(* ===== verification/HostSafety.v ===== *)
(** * The production host driver: what holds in every history

    The theorems about runs of the whole driver, for every behaviour of the
    rest of the kernel and of the hardware, every order of stores and Type-C
    callbacks, and every setting of the module parameters. *)

From S2P Require Import Prelude Wp Fw Drom Mcu Startup Typec HostData HostStart HostStop HostStores.
From S2P Require Import HostLogic HostInv HostCold HostDown HostSteps HostFrame HostRun HostWait.

Section histories.
Context (P : params).
Context (crc32c : Z → list Z → Z) (sha256 : list Z → list Z).
Context (start_polls command_polls : nat) (HZ : Z) (fuel : nat).
Context `{TypecAbi}.
Context {W : Type} `{Mmio Z W} `{HostEnv W}.

(** The moves [l] from boot, and one more move. *)
Definition history (l : list move) (w : W) : res unit * hsys W :=
  run P crc32c sha256 start_polls command_polls HZ fuel l (boot w).
Definition one (m : move) : M (hsys W) unit :=
  step_ P crc32c sha256 start_polls command_polls HZ fuel m.

Lemma history_good l (w : W) :
  (history l w).1 ≠ Fault ∧ Good (history l w).2 ∧
  ((history l w).1 = Ok tt → GI [] (history l w).2).
Proof.
  pose proof (wp_run P crc32c sha256 start_polls command_polls HZ fuel l _ (GI_boot w)) as Hr.
  unfold wp in Hr. fold (history l w) in Hr. destruct (history l w) as [[[]|e|] y]; cbn; [| |done].
  - split_and!; [done|by exists []|done].
  - split_and!; [done|done|congruence].
Qed.

(** C1. Every call a session makes is permitted by the calls it made before:
    each lease, clock, vote and PHY state is taken when not held and put back
    when held; the router is started once, while powered, and told to connect
    at most once, after startup; approval follows connection, the hold follows
    approval, the fence follows the hold; control rings are stopped while
    powered and after the fence or the idle freeze; namespaces, PCI bus,
    control interface, domain and platform are retired in that order and only
    once the MCU was stopped and nothing of the router is held; the ring
    arrays are freed after the platform.  It holds in every history. *)
Theorem host_protocol l (w : W) g : protocol (own g (y_log (history l w).2)).
Proof.
  destruct (history_good l w) as (_&(pins&HI&HR)&_).
  destruct (y_sessions (history l w).2 !! g) as [h|] eqn:Eh.
  - exact (si_protocol _ _ (HI g h Eh)).
  - apply (gr_none _ _ HR g Eh).
Qed.


(** C2. What a session holds is what its flags say: the lease, the clocks and
    both PHY states as taken and put back in its calls agree with its record,
    the runtime votes too until it is told to stop; a session that is fully
    retired and one that has been freed hold nothing. *)
Theorem host_holdings l (w : W) g :
  let y := (history l w).2 in
  let L := own g (y_log y) in
  match y_sessions y !! g with
  | Some h =>
      held Lease L = b2z (bool_decide (is_Some (v_gcc (h_v h)))) ∧
      held Clocks L = b2z (v_clocks_on (h_v h)) ∧
      held PhyInits L = b2z (v_phy_initialized (h_v h)) ∧
      held PhyPowers L = b2z (v_phy_on (h_v h)) ∧
      b2z (v_runtime_held (h_v h)) ≤ held Votes L ≤ b2z (v_runtime_held (h_v h)) + 1 ∧
      (h_stopping h = false → held Votes L = b2z (v_runtime_held (h_v h))) ∧
      (h_fully_retired h = true → ∀ x, held x L = 0)
  | None => ∀ x, held x L = 0
  end.
Proof.
  cbv zeta. destruct (history_good l w) as (_&(pins&HI&HR)&_).
  destruct (y_sessions (history l w).2 !! g) as [h|] eqn:Eh; [|by apply (gr_none _ _ HR g Eh)].
  pose proof (HI g h Eh) as HS. split_and!; try apply HS.
  - pose proof (si_votes _ _ HS) as Hv. cbn in Hv. lia.
  - pose proof (si_votes _ _ HS) as Hv. cbn in Hv. lia.
  - intros Hr. apply (SI_ended _ _ HS). cbn. intros [_ ?]. congruence.
Qed.

(** C3. While a session is published its references are exactly those of the
    port and of the work in flight, only it can have been started and not
    retired, every piece of work in flight finds its session, and a session
    that is neither published nor worked on is gone. *)
Theorem host_sessions l (w : W) :
  match history l w with
  | (Ok _, y) => ∀ c, q_session (y_port y) = Some c →
      (∀ g h, y_sessions y !! g = Some h →
         h_ref h = b2z (g =? c) + Z.of_nat (length (filter (λ t, t.1 = g) (y_flight y))) ∧
         (h_startup_attempted h = true → h_fully_retired h = false → g = c) ∧
         (g = c ∨ ∃ t, (g, t) ∈ y_flight y)) ∧
      (∀ g t, (g, t) ∈ y_flight y → is_Some (y_sessions y !! g)) ∧ is_Some (y_sessions y !! c)
  | _ => True
  end.
Proof.
  destruct (history_good l w) as (_&_&HG). destruct (history l w) as [[[]|e|] y]; [|done..].
  specialize (HG eq_refl). cbn in HG. destruct HG as [HI HR]. intros c Hc.
  assert (∀ g, occ g (flying y) = Z.of_nat (length (filter (λ t, t.1 = g) (y_flight y)))) as Hocc.
  { intros g. unfold flying. induction (y_flight y) as [|[x t] fl IH]; [done|].
    change (fst <$> (x, t) :: fl) with (x :: (fst <$> fl)). cbn [occ]. rewrite IH.
    destruct (Z.eqb_spec x g) as [->|Hne].
    - rewrite filter_cons_True by done. cbn. lia.
    - rewrite filter_cons_False by done. cbn. lia. }
  assert (∀ g, published y g = (g =? c)) as Hpub.
  { intros g. unfold published. rewrite Hc. destruct (Z.eqb_spec g c); case_bool_decide; congruence. }
  split_and!.
  - intros g h Hh. destruct (gr_ref _ _ HR g h Hh) as (_&R2&R3).
    specialize (R2 ltac:(rewrite Hc; by eexists)). unfold refs in R2. rewrite Hpub, Hocc in R2.
    cbn [occ] in R2. split_and!; [lia| |].
    + intros L1 L2. destruct (gr_live _ _ HR g h Hh); [done|congruence..].
    + destruct (Z.eqb_spec g c) as [->|Hne]; [by left|right].
      destruct (filter (λ t, t.1 = g) (y_flight y)) as [|[g' t] fl] eqn:Ef.
      * cbn in R2. destruct (gr_live _ _ HR g h Hh); [apply R3; lia|congruence..].
      * exists t. assert ((g', t) ∈ filter (λ t, t.1 = g) (y_flight y)) as Hin by (rewrite Ef; by left).
        apply list_elem_of_filter in Hin as [Hg Hin]. cbn in Hg. by subst.
  - intros g t Hin. destruct (gr_fly _ _ HR g) as (h&->&_); [|done].
    unfold flying. apply list_elem_of_fmap. by exists (g, t).
  - by apply (gr_cur _ _ HR).
Qed.

(** C7. The system is let into suspend only for a session that holds nothing:
    no lease, clock, vote or PHY state is outstanding when the callback
    returns 0. *)
Theorem host_suspend l (w : W) g y y' :
  history l w = (Ok tt, y) → x1_suspend P g y = (Ok 0, y') →
  ∀ x, held x (own g (y_log y)) = 0.
Proof.
  intros Hr Hs. destruct (history_good l w) as (_&_&HG). rewrite Hr in HG.
  destruct (HG eq_refl) as [HI _]. cbn in HI. unfold x1_suspend, bind, hget in Hs.
  destruct (y_sessions y !! g) as [h|] eqn:Eh; [|done].
  apply (SI_ended _ _ (HI g h Eh)). cbn. intros [L1 L2]. rewrite L1, L2, andb_false_r in Hs. done.
Qed.

(** C6. A step leaves the published session, unpublishes it, or renews it; a
    renewed session was fully retired and holds nothing, the cable is detached
    when its successor appears, and the successor has a generation that no
    session had. *)
Theorem host_renewal l (w : W) m :
  match history l w with
  | (Ok _, y) =>
      match one m y with
      | (Ok _, y') =>
          match q_session (y_port y), q_session (y_port y') with
          | Some g, Some g' =>
              g' = g ∨ ∃ h, y_sessions y !! g = Some h ∧ h_fully_retired h = true ∧
                (∀ x, held x (own g (y_log y)) = 0) ∧
                g' = q_next_generation (y_port y) + 1 ∧ y_sessions y !! g' = None ∧
                q_orientation (y_port y') = TYPEC_ORIENTATION_NONE
          | _, _ => True
          end
      | _ => True
      end
  | _ => True
  end.
Proof.
  destruct (history_good l w) as (_&_&HG). destruct (history l w) as [[[]|e|] y]; [|done..].
  specialize (HG eq_refl). cbn in HG. destruct (one m y) as [[[]|e|] y'] eqn:Hm; [|done..].
  destruct (q_session (y_port y)) as [g|] eqn:Hg; [|done].
  destruct (q_session (y_port y')) as [g'|] eqn:Hg'; [|done].
  destruct (step_session P crc32c sha256 start_polls command_polls HZ fuel m y y' g HG Hm Hg)
    as [E|[E|(h&n&_&Eh&Er&Eq'&En&Eu&Eo)]]; [left; congruence|congruence|right].
  assert (n = g') as -> by congruence. exists h. split_and!; try done.
  apply (SI_ended _ _ (proj1 HG g h Eh)). cbn. intros [_ ?]. congruence.
Qed.

(** C5. Every handler returns: with a clock that does not run backwards and
    that [msleep] moves on, and as many rounds as there are ticks in the
    longest wait, no history gets stuck in one of the waiting loops, and none
    ends in an error; the only assumption on the hardware and on the rest of
    the kernel is that their own calls return. *)
Theorem host_returns (now : W → Z) `{!Clock now} l (w : W) :
  0 < HZ ≤ 100000 → 120 * HZ + 1 < Z.of_nat fuel →
  now (y_w (history l w).2) < LIMIT → (history l w).1 = Ok tt.
Proof.
  intros Hz Hf Hnow. pose proof (fin_run P crc32c sha256 start_polls command_polls HZ fuel now Hz Hf l (boot w)) as He. fold (history l w) in He.
  destruct (history_good l w) as (Hnf&_). destruct (history l w) as [[[]|e|] y]; cbn in *; [done|lia|done].
Qed.
End histories.

(** ** A machine on which every call succeeds *)

#[local] Instance demo_mmio : Mmio Z N := {|
  dev_read _ w := (0, w); dev_write _ _ w := w |}.
#[local] Instance demo_env : HostEnv N := {|
  e_call c w := match c with
                | Jiffies => (0, Z.of_N w, w)
                | Msleep _ => (0, 0, N.succ w)
                | _ => (0, 0, w)
                end;
  e_firmware w := (-ENOENT, [], w);
  e_nhi _ x w := (0, x, w); e_ctl_stop x w := (0, x, w); e_tunnel _ x w := (0, x, w);
  e_pcie _ _ := Finish (λ x w, (0, x, w)); e_ctl_retire _ := Finish (λ x w, (0, x, w));
  e_cm_retire _ _ := Finish (λ x w, (0, x, w));
  e_tb _ := TbView true None []; e_arrivals w := ([], w) |}.

#[local] Instance demo_clock : Clock Z.of_N.
Proof.
  split; [|lia|done|cbn; lia]. split; try (cbn; lia); try (intros; constructor; cbn; lia).
  - split; [intros w; lia|intros w1 w2 w3; lia].
  - intros c w. destruct c; cbn; lia.
Qed.

Definition demo_params : params :=
  Params false false false false false true true true true true true true true true true true true.

Definition demo_hw : hw_facts := {|
  f_machine := true; f_router_index := Some 0; f_firmware_name := true;
  f_resource := Some (0x15600000, X1_ROUTER_SIZE); f_ioremap := inr 0x15600000;
  f_nhi_irq := 7; f_hwirq := Some 504; f_level_high := true; f_clk_bulk := 0;
  f_reset_bulk := 0; f_phy := 0; f_pinctrl := 0; f_pins := [0; 0; 0; 0; 0; 0]; f_tcsr := 0;
  f_ddr := 0; f_apps := 0; f_smem := inr (100, 12345); f_serial_end := 100;
  f_alloc_port := true; f_add_action := 0; f_switch_register := 0; f_mux_register := 0;
  f_typec_action := 0 |}.

Lemma host_suspend_witness :
  ∃ y y', history demo_params (λ _ _, 0) (λ _, []) 1 1 250 1 [Probe demo_hw] 0%N = (Ok tt, y) ∧
    q_session (y_port y) = Some 1 ∧ x1_suspend demo_params 1 y = (Ok 0, y') ∧
    ∀ x, held x (own 1 (y_log y)) = 0.
Proof.
  eexists _, _. split; [vm_compute; reflexivity|]. split; [vm_compute; reflexivity|].
  split; [vm_compute; reflexivity|].
  eapply (host_suspend demo_params (λ _ _, 0) (λ _, []) 1 1 250 1 [Probe demo_hw] 0%N 1);
    vm_compute; reflexivity.
Defined.

Lemma host_returns_witness :
  (history demo_params (λ _ _, 0) (λ _, []) 1 1 1 200
     [Probe demo_hw; Start (TStore inventory_once true "inventory any"); Run 0;
      Start (TSwitch TYPEC_ORIENTATION_NORMAL); Start TSuspend; Run 1; Run 0; Unbind]
     0%N).1 = Ok tt.
Proof.
  apply (host_returns demo_params (λ _ _, 0) (λ _, []) 1 1 1 200 Z.of_N); vm_compute; try done; lia.
Defined.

· · ·

• What is being asked:
Where a line in the listing above includes the string "Definition", copy that line.

• Written solution:
Definition history (l : list move) (w : W) : res unit * hsys W :=
Definition one (m : move) : M (hsys W) unit :=
Definition demo_params : params :=
Definition demo_hw : hw_facts := {|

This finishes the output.